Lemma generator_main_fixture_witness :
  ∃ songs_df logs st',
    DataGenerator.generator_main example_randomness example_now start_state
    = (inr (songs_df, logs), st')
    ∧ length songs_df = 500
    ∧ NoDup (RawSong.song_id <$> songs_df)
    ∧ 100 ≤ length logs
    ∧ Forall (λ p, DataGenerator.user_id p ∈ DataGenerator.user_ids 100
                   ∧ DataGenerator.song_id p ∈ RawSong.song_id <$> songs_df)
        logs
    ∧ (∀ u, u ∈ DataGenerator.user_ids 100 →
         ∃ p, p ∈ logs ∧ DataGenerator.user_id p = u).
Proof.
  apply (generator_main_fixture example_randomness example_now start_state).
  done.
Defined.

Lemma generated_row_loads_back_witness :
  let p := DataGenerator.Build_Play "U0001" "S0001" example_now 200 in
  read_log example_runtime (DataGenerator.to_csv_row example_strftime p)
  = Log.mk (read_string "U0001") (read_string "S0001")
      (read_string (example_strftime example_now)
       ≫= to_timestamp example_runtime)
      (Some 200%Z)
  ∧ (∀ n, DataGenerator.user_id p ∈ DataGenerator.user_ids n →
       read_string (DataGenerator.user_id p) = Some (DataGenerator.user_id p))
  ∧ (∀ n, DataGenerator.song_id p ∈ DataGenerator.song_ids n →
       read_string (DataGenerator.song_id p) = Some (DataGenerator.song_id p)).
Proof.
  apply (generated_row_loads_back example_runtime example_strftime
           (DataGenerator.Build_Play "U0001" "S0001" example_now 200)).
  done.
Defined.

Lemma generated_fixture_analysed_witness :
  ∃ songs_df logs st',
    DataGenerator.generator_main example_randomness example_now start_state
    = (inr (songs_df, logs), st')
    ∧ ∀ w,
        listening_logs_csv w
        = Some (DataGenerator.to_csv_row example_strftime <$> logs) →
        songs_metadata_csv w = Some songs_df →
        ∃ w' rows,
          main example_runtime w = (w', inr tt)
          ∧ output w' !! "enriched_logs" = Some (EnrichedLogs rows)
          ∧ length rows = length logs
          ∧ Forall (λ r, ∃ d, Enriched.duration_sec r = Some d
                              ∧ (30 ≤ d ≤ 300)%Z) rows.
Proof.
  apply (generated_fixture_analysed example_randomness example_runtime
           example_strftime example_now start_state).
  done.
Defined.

...

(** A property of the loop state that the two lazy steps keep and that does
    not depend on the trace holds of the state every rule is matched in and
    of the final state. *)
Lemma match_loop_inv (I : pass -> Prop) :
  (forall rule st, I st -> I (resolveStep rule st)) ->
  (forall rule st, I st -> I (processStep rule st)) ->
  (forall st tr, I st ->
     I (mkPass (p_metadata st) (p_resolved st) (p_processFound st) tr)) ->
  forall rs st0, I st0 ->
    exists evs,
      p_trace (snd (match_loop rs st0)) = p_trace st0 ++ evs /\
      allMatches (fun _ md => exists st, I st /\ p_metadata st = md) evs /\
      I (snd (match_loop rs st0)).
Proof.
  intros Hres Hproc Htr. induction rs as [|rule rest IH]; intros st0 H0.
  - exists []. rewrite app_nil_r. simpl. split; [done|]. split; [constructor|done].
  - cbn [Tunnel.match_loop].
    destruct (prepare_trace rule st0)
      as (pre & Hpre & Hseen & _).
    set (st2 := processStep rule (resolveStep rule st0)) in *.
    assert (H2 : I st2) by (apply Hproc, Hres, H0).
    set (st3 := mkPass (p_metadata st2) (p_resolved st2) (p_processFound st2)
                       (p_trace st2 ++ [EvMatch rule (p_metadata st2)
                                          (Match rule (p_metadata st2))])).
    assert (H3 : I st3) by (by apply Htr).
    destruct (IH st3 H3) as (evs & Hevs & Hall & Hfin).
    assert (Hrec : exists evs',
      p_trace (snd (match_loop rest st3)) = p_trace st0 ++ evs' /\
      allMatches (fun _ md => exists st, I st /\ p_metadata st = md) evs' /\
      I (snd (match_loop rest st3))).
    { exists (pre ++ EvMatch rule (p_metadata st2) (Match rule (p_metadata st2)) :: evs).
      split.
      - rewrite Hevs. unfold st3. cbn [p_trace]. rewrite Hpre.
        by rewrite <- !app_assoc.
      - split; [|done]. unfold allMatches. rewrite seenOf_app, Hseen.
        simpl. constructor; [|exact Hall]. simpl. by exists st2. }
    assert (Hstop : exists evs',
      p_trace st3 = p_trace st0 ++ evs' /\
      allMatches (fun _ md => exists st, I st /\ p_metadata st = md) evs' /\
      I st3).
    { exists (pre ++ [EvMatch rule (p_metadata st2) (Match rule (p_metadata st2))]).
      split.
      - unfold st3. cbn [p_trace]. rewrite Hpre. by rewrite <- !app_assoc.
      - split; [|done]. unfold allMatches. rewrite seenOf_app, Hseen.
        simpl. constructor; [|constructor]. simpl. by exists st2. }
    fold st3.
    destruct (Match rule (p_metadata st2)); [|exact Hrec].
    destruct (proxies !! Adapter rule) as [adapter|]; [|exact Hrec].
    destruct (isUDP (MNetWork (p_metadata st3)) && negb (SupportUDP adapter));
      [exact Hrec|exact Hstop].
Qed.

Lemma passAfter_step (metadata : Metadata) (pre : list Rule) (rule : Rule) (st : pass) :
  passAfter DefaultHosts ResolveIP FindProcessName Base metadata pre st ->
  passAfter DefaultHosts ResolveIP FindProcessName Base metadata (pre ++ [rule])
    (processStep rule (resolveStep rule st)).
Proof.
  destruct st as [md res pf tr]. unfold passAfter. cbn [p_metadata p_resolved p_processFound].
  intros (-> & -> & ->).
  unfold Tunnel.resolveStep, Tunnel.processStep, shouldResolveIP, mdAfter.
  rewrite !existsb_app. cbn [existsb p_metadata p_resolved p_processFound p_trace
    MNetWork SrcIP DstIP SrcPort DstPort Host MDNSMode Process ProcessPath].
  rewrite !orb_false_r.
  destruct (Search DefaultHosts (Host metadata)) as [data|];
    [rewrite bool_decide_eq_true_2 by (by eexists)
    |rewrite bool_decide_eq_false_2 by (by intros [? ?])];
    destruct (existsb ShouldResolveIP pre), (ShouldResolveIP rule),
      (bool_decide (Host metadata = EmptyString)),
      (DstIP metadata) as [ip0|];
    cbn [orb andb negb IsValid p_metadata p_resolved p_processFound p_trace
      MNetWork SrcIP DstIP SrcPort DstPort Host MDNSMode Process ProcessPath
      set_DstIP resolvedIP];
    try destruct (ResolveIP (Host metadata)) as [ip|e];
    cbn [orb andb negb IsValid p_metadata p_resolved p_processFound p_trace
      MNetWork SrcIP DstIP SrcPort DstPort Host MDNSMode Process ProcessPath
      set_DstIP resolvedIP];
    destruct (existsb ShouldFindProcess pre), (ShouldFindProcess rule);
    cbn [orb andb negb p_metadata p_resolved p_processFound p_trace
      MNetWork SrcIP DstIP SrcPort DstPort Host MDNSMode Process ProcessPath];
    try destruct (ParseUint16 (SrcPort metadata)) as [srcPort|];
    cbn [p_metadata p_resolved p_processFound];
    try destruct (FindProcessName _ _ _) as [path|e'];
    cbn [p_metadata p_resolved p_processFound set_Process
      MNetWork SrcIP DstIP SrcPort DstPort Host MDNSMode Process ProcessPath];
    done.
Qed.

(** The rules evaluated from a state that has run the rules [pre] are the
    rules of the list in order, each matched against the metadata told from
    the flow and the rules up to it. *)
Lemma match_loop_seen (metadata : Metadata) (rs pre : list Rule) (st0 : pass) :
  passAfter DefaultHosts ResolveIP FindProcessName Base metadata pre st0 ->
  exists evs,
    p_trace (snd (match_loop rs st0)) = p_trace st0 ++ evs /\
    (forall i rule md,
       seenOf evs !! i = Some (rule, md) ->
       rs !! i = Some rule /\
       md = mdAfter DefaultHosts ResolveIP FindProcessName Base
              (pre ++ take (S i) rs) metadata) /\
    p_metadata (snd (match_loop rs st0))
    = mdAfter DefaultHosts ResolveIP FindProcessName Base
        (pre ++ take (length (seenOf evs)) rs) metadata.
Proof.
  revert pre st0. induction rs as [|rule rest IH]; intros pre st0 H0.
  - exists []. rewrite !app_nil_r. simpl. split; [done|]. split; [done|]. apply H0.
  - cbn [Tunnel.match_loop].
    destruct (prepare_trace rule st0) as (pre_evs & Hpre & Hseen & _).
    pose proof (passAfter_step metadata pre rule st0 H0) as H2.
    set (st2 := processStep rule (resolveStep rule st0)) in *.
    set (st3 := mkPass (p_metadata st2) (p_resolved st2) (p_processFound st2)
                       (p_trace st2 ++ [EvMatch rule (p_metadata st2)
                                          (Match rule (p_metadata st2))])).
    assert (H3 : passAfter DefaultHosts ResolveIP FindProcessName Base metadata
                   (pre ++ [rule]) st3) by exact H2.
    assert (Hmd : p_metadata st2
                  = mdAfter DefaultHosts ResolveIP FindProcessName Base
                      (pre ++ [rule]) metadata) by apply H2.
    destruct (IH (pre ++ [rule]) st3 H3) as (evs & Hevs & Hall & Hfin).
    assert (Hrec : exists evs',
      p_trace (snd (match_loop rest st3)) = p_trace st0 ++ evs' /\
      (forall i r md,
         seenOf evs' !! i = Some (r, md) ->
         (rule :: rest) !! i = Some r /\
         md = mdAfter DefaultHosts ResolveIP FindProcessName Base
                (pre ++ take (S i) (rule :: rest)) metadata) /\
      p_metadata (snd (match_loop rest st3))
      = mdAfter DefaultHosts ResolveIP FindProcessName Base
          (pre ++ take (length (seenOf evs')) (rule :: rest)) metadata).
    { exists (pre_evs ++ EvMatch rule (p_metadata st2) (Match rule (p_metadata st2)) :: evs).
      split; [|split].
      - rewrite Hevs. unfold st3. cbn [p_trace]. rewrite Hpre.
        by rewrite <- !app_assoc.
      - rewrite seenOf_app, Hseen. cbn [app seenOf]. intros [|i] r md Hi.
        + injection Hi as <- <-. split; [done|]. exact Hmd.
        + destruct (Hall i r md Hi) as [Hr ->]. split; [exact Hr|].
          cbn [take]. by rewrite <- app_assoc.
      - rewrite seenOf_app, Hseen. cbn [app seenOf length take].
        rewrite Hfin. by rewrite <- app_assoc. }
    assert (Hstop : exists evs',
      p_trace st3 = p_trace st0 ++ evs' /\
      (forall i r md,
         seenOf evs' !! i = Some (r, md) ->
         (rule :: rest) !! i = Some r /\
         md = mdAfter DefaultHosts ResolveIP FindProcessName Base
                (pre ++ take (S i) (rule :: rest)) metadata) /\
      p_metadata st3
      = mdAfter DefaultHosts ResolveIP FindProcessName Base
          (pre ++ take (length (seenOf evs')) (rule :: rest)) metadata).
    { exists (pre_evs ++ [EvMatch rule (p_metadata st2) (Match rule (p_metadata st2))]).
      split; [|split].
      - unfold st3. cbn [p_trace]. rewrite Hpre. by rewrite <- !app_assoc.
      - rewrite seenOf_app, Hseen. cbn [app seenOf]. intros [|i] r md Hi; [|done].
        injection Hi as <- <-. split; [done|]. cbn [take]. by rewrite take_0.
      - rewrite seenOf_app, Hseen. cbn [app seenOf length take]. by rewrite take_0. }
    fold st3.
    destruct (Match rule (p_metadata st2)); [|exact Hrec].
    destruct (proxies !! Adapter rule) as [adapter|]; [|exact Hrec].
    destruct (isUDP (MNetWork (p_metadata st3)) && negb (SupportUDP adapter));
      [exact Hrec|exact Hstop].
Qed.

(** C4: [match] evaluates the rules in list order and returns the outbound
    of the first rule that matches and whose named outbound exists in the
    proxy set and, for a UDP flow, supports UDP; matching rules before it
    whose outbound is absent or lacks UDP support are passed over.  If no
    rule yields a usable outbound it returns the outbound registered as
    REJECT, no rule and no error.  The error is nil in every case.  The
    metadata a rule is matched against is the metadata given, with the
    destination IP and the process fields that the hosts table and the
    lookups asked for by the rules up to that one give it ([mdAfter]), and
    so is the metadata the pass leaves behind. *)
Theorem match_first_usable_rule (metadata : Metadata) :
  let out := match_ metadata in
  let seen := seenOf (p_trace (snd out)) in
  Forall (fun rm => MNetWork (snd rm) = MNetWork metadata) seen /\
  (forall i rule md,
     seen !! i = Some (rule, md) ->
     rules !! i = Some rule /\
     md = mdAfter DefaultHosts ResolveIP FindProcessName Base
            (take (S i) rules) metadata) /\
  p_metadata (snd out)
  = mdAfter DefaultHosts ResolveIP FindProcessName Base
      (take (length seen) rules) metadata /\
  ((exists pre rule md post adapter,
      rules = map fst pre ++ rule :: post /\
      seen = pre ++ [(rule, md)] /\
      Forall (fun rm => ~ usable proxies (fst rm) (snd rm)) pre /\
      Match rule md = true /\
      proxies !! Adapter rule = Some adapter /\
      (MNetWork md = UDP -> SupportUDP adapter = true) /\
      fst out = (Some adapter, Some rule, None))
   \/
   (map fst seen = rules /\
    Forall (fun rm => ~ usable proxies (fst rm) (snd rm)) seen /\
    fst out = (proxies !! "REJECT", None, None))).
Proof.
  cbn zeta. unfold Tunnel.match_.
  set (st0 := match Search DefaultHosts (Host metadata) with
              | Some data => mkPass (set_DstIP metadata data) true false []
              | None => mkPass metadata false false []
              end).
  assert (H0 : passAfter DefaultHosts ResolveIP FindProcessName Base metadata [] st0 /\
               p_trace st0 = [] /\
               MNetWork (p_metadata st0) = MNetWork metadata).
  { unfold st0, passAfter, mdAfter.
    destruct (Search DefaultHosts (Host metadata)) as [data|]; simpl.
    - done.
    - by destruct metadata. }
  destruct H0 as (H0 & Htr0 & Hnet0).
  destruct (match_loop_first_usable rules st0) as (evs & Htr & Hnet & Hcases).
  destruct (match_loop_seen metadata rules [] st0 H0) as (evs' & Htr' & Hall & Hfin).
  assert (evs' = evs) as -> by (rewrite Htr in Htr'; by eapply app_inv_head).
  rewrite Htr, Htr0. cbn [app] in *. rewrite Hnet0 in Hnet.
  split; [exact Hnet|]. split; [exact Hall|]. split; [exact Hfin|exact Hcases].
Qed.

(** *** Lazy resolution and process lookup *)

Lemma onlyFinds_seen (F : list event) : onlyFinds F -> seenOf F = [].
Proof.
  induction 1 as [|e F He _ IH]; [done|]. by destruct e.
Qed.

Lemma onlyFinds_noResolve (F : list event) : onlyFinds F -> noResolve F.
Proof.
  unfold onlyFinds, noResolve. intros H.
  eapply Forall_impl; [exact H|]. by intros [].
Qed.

* * *

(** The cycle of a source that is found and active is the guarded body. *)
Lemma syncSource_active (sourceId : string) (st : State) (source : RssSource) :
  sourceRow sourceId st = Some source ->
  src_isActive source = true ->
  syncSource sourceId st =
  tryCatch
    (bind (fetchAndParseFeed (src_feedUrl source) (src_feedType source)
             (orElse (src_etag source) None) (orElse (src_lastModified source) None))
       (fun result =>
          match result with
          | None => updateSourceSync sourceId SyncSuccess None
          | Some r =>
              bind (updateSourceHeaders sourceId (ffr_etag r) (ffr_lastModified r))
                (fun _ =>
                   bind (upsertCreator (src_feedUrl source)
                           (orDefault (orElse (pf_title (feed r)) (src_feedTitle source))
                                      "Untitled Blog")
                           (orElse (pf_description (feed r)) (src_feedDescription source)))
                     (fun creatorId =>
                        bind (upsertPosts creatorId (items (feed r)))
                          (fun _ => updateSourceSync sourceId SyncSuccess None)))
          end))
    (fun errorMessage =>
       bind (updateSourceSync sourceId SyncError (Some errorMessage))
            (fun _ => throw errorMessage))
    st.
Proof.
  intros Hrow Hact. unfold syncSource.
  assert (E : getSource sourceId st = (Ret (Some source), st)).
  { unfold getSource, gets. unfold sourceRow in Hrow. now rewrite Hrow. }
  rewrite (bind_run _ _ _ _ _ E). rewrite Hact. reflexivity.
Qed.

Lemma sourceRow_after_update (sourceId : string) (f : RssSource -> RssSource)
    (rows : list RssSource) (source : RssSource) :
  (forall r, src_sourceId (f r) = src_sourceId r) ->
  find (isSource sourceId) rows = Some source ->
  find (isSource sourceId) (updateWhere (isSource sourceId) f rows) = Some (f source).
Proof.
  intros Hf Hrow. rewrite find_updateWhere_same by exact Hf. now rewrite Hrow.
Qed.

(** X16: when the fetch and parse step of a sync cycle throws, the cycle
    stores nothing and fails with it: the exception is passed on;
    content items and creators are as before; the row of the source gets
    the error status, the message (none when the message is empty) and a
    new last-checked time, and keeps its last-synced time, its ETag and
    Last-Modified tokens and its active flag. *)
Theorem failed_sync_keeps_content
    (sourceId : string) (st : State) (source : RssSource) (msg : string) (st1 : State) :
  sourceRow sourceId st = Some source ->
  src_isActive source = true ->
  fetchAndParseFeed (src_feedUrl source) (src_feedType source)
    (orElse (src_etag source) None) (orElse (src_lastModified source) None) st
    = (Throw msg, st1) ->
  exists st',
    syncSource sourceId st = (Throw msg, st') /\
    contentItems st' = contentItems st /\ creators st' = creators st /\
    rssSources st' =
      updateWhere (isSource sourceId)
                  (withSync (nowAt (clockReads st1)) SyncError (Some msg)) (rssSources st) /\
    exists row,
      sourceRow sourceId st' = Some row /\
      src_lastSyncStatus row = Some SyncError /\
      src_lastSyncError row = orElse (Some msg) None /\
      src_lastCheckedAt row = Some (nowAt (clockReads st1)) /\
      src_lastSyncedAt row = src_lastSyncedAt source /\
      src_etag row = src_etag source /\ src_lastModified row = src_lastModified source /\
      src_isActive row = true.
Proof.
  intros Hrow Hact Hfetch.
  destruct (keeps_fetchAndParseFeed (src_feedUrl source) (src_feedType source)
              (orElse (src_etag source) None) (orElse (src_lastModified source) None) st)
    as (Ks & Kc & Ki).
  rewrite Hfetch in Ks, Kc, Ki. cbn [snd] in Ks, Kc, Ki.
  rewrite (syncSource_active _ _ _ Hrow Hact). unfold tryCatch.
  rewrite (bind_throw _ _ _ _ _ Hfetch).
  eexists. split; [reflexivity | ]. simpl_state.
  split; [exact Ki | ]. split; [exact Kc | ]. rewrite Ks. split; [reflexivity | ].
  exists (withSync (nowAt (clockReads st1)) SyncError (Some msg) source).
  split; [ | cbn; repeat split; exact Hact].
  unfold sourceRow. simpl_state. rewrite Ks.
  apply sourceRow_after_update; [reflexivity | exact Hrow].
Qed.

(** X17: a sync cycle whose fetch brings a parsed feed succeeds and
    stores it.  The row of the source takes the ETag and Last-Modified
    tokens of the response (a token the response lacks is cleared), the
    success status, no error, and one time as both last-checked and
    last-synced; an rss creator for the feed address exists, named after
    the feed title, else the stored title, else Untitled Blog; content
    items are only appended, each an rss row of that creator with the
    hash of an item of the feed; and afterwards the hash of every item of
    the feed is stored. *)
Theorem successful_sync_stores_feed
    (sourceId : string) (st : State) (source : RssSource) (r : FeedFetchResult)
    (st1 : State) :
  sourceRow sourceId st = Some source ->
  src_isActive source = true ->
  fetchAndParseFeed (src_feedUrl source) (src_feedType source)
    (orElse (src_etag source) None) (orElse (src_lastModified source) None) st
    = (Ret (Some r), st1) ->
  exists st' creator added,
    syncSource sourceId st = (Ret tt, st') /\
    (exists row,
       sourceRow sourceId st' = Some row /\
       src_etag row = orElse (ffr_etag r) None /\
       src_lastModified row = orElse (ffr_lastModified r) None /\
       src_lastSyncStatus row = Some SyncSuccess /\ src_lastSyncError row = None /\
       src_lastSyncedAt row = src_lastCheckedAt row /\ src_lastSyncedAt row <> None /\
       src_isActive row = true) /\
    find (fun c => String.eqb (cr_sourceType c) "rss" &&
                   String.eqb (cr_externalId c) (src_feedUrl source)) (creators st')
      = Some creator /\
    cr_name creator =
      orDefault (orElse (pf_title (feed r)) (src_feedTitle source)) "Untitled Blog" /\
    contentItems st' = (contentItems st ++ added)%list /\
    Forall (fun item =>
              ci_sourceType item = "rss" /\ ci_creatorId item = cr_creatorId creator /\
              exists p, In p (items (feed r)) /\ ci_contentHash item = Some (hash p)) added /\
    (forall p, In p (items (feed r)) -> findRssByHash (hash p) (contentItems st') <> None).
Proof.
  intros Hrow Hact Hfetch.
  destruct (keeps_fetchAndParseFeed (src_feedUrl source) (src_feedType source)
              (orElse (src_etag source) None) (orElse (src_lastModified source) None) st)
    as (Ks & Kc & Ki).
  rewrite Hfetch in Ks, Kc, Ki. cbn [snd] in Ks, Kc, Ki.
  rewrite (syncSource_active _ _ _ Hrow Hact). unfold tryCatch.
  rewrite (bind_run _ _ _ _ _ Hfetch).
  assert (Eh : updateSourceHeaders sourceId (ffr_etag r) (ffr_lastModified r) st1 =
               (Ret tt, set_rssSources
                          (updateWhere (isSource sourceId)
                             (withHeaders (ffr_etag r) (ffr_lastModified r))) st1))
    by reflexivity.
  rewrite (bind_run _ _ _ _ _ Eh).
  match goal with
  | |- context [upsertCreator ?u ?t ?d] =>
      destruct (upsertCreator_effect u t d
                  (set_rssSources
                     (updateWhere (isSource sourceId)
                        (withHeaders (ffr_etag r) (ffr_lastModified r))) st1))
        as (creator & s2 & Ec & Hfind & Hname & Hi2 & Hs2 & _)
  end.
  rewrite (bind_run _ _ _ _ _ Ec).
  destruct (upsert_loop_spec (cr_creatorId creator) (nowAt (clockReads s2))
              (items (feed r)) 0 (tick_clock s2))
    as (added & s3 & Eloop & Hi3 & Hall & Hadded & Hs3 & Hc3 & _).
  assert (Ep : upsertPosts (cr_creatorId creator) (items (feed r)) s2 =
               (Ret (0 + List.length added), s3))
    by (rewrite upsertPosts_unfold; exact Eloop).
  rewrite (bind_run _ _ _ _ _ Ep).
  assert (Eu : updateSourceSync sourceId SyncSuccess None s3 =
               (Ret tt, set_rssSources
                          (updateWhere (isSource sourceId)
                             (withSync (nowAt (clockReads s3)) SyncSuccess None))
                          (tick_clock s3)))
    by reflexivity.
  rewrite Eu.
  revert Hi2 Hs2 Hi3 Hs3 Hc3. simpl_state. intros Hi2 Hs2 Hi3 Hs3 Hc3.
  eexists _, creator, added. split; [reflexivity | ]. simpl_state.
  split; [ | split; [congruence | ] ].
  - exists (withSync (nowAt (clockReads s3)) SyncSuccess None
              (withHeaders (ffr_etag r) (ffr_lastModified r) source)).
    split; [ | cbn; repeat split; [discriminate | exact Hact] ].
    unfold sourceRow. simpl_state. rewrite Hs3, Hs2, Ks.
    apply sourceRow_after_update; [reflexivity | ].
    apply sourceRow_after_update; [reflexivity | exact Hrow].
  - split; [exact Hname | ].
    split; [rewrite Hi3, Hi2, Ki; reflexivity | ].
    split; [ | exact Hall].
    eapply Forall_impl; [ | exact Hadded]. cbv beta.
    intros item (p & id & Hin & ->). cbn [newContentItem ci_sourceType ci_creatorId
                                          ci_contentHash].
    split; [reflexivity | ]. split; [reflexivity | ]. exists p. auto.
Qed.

EXERCISE DESCRIPTION →
Search the entries for the string "injection" and copy each line where it occurs.

WRITTEN REPLY →
        + injection Hi as <- <-. split; [done|]. exact Hmd.
        injection Hi as <- <-. split; [done|]. cbn [take]. by rewrite take_0.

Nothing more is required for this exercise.